With depleted numbers it was only a matter of time before the Parliamentarians drew closer to the town. There was also the bombardment. Byron wrote that Brereton had sent a barrage of 400 canon balls into Chester – which is pretty impressive. The original aim of the Parliamentary command had been to break the walls so that the town could be taken by storm. This proved ineffective and a tactic of bombardment was employed. There was widespread damage to property, injury and terror. On the 22nd September 1645 there was a partial breach of the wall but Byron received word that King Charles was coming with 4,000 cavalry.
On the 23 September Charles marched out of Wales and crossed the Dee into Chester – he had approximately 600 men. The rest of them were with Sir Marmaduke Langdale who crossed the Dee south of Chester with the intention of outflanking the Parliamentarians -making them the filling between his force and Byron’s.
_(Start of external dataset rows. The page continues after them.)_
Definition CheckProofOfWork (hash : uint256) (nBits : Z) (params : PowParams) : bool :=
  let '(bnTarget, fNegative, fOverflow) := SetCompact nBits in
  if fNegative || EqualTo bnTarget 0 || fOverflow
     || (CompareTo bnTarget (UintToArith256 (powLimit params)) >? 0) then false
  else if CompareTo (UintToArith256 hash) bnTarget >? 0 then false
  else true.

(** * What proof of work promises *)

Record params_ok (params : PowParams) : Prop := {
  powLimit_wf : uint256_wf (powLimit params);
  spacing_pos : 0 < nPowTargetSpacing params;
  timespan_ge : nPowTargetSpacing params <= nPowTargetTimespan params;
  timespan_lo : 4 <= nPowTargetTimespan params;
  timespan_hi : 4 * nPowTargetTimespan params < 2 ^ 32
}.

Abbreviation limit params := (le_val (powLimit params)) (only parsing).

Lemma uint256_length b : uint256_wf b -> length b = 32%nat.
Proof. unfold base_blob_wf, Zlength. lia. Qed.

Lemma CompareTo_wf256 a b : wf256 a -> wf256 b -> CompareTo a b = compare_sign (uval a) (uval b).
Proof. intros [Ha La] [Hb Lb]. apply CompareTo_spec; [done..|congruence]. Qed.

(** C29: a hash passes the check exactly when the claimed target is valid (positive,
    not negative, not overflowing), not easier than the limit, and the hash read as a
    little-endian number does not exceed it. *)
Theorem CheckProofOfWork_correct hash nBits params :
  uint256_wf hash -> uint256_wf (powLimit params) -> uint_range 32 nBits ->
  CheckProofOfWork hash nBits params = true <->
  exists t, target_valid nBits = Some t /\ t <= limit params /\ le_val hash <= t.
Proof.
  intros Hh Hl Hb. unfold CheckProofOfWork, target_valid. pose proof (SetCompact_spec nBits Hb) as S.
  destruct (SetCompact nBits) as [[t neg] ovf]. destruct S as (Wt & _).
  destruct (UintToArith256_spec _ (uint256_length _ Hh)) as [Wh Eh].
  destruct (UintToArith256_spec _ (uint256_length _ Hl)) as [Wl El].
  rewrite EqualTo_spec by (done || apply Wt). rewrite !CompareTo_wf256, !compare_sign_gt, Eh, El by done.
  destruct neg, ovf, (uval t =? 0), (Z.ltb_spec (limit params) (uval t)), (Z.ltb_spec (uval t) (le_val hash));
    cbn [orb]; split; try done; try (intros (? & [= <-] & ? & ?); lia); try (intros (? & ? & _); discriminate).
  intros _. by exists (uval t).
Qed.

(** A target that passes the check is worth at least one hash. *)
Lemma CheckProofOfWork_work hash nBits params : uint_range 32 nBits -> CheckProofOfWork hash nBits params = true -> 0 < proof_of nBits.
Proof.
  intros Hb. unfold CheckProofOfWork, proof_of, target_valid. pose proof (SetCompact_spec nBits Hb) as S.
  destruct (SetCompact nBits) as [[t neg] ovf]. destruct S as (Wt & _). rewrite EqualTo_spec by (done || apply Wt).
  pose proof (wf256_range t Wt). destruct neg; [done|]. destruct (Z.eqb_spec (uval t) 0); [done|]. destruct ovf; [done|]. intros _. cbn [orb].
  apply Z.div_str_pos. lia.
Qed.

(** The new target: the old one scaled by the clamped time, at most the limit. *)
Definition clamp_timespan (span target : Z) : Z := Z.min (Z.max span (target / 4)) (target * 4).
Definition next_target (t span : Z) (params : PowParams) : Z :=
  Z.min (limit params) (t * clamp_timespan span (nPowTargetTimespan params) / nPowTargetTimespan params).

Lemma clamp_timespan_eq span target :
  4 <= target -> 4 * target < 2 ^ 32 ->
  (let s := if span <? Z.quot target 4 then Z.quot target 4 else span in
   if s >? i64 (target * 4) then i64 (target * 4) else s) = clamp_timespan span target /\
  target / 4 <= clamp_timespan span target <= target * 4.
Proof.
  intros Hlo Hhi. cbn zeta. rewrite Z.quot_div_nonneg by lia.
  rewrite wraps_small by (unfold sint_range; lia). unfold clamp_timespan. pose proof (Z.div_pos target 4).
  assert (target / 4 <= target) by (apply Z.div_le_upper_bound; lia).
  destruct (Z.ltb_spec span (target / 4)), (Z.gtb_spec (if span <? target / 4 then target / 4 else span) (target * 4));
    destruct (Z.gtb_spec (target / 4) (target * 4)), (Z.gtb_spec span (target * 4)); lia.
Qed.

Lemma CalculateNextWorkRequired_val last t0 params :
  params_ok params -> fPowNoRetargeting params = false -> uint_range 32 (bi_nBits last) ->
  uval (SetCompact (bi_nBits last)).1.1 * (4 * nPowTargetTimespan params) < 2 ^ 256 ->
  CalculateNextWorkRequired last t0 params =
  Some (compact_enc (next_target (uval (SetCompact (bi_nBits last)).1.1) (bi_nTime last - t0) params)) /\
  0 <= next_target (uval (SetCompact (bi_nBits last)).1.1) (bi_nTime last - t0) params < 2 ^ 256.
Proof.
  intros [Pl Ps Pg Plo Phi] Hr Hb Hfit. unfold CalculateNextWorkRequired. rewrite Hr.
  destruct (clamp_timespan_eq (bi_nTime last - t0) (nPowTargetTimespan params) Plo Phi) as [Ec Hc].
  cbn zeta in Ec. rewrite Ec. pose proof (SetCompact_spec _ Hb) as S.
  destruct (SetCompact (bi_nBits last)) as [[t neg] ovf]. destruct S as (Wt & _). cbn [fst] in *.
  destruct (UintToArith256_spec _ (uint256_length _ Pl)) as [Wl El]. pose proof (wf256_range t Wt) as Rt.
  pose proof (wf256_range _ Wl) as Rl. rewrite El in Rl.
  set (s := clamp_timespan _ _) in *. assert (0 <= s) by (pose proof (Z.div_pos (nPowTargetTimespan params) 4); lia).
  assert (uint_range 32 s) as Hs by (unfold uint_range; lia). rewrite (wrapu_small 32 s) by done.
  destruct (base_uint_mul32_spec t s (proj1 Wt) Hs) as (M1 & M2 & M3).
  rewrite (modulus_256 t Wt), Z.mod_small in M3 by nia.
  destruct (wf256_of_u64 (nPowTargetTimespan params) ltac:(unfold uint_range; lia)) as [Wd Ud].
  rewrite (wrapu_small 64) by (unfold uint_range; lia).
  pose proof (base_uint_div_spec _ _ M1 (proj1 Wd) ltac:(rewrite M2, (proj2 Wt), (proj2 Wd); done)) as D.
  rewrite Ud, (proj2 (Z.eqb_neq _ _)) in D by lia. destruct D as (q & -> & Q1 & Q2 & Q3). cbn [mbind option_bind].
  assert (wf256 q) as Wq by (split; [done|by rewrite Q2, M2, (proj2 Wt)]).
  rewrite CompareTo_wf256, compare_sign_gt, El by done.
  pose proof (wf256_range q Wq) as Rq. unfold next_target. fold s. rewrite <- M3, <- Q3. split; [|lia].
  destruct (Z.ltb_spec (limit params) (uval q)); rewrite GetCompact_spec by done; rewrite ?El; do 2 f_equal; lia.
Qed.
Unfortunately the Northern Association Army were in the vicinity and upon receiving news of what the Royalists were up to had made a forced night march to intercept Langdale. The two armies spent the morning of the 24th September in a staring match before repositioning themselves at Rowton Heath. The king and his commanders inside Chester could do little but watch from the walls as the royalist cavalry was broken.
On the evening of the 25th September Charles recrossed the Dee with the tattered remnants of his relieving force. Byron refused to surrender. The Parliamentarian noose grew tighter around Chester and the bombardment became ever more intense. This didn’t stop Byron from trying to attack his besiegers on occasion.
When Chester did surrender it had more to do with starvation that the number of rounds of artillery fired at it. The mills and water supplies had been badly damaged by the bombardment. Lack of ammunition meant that the Royalists lost control of the crossing point and supplies could not enter the town.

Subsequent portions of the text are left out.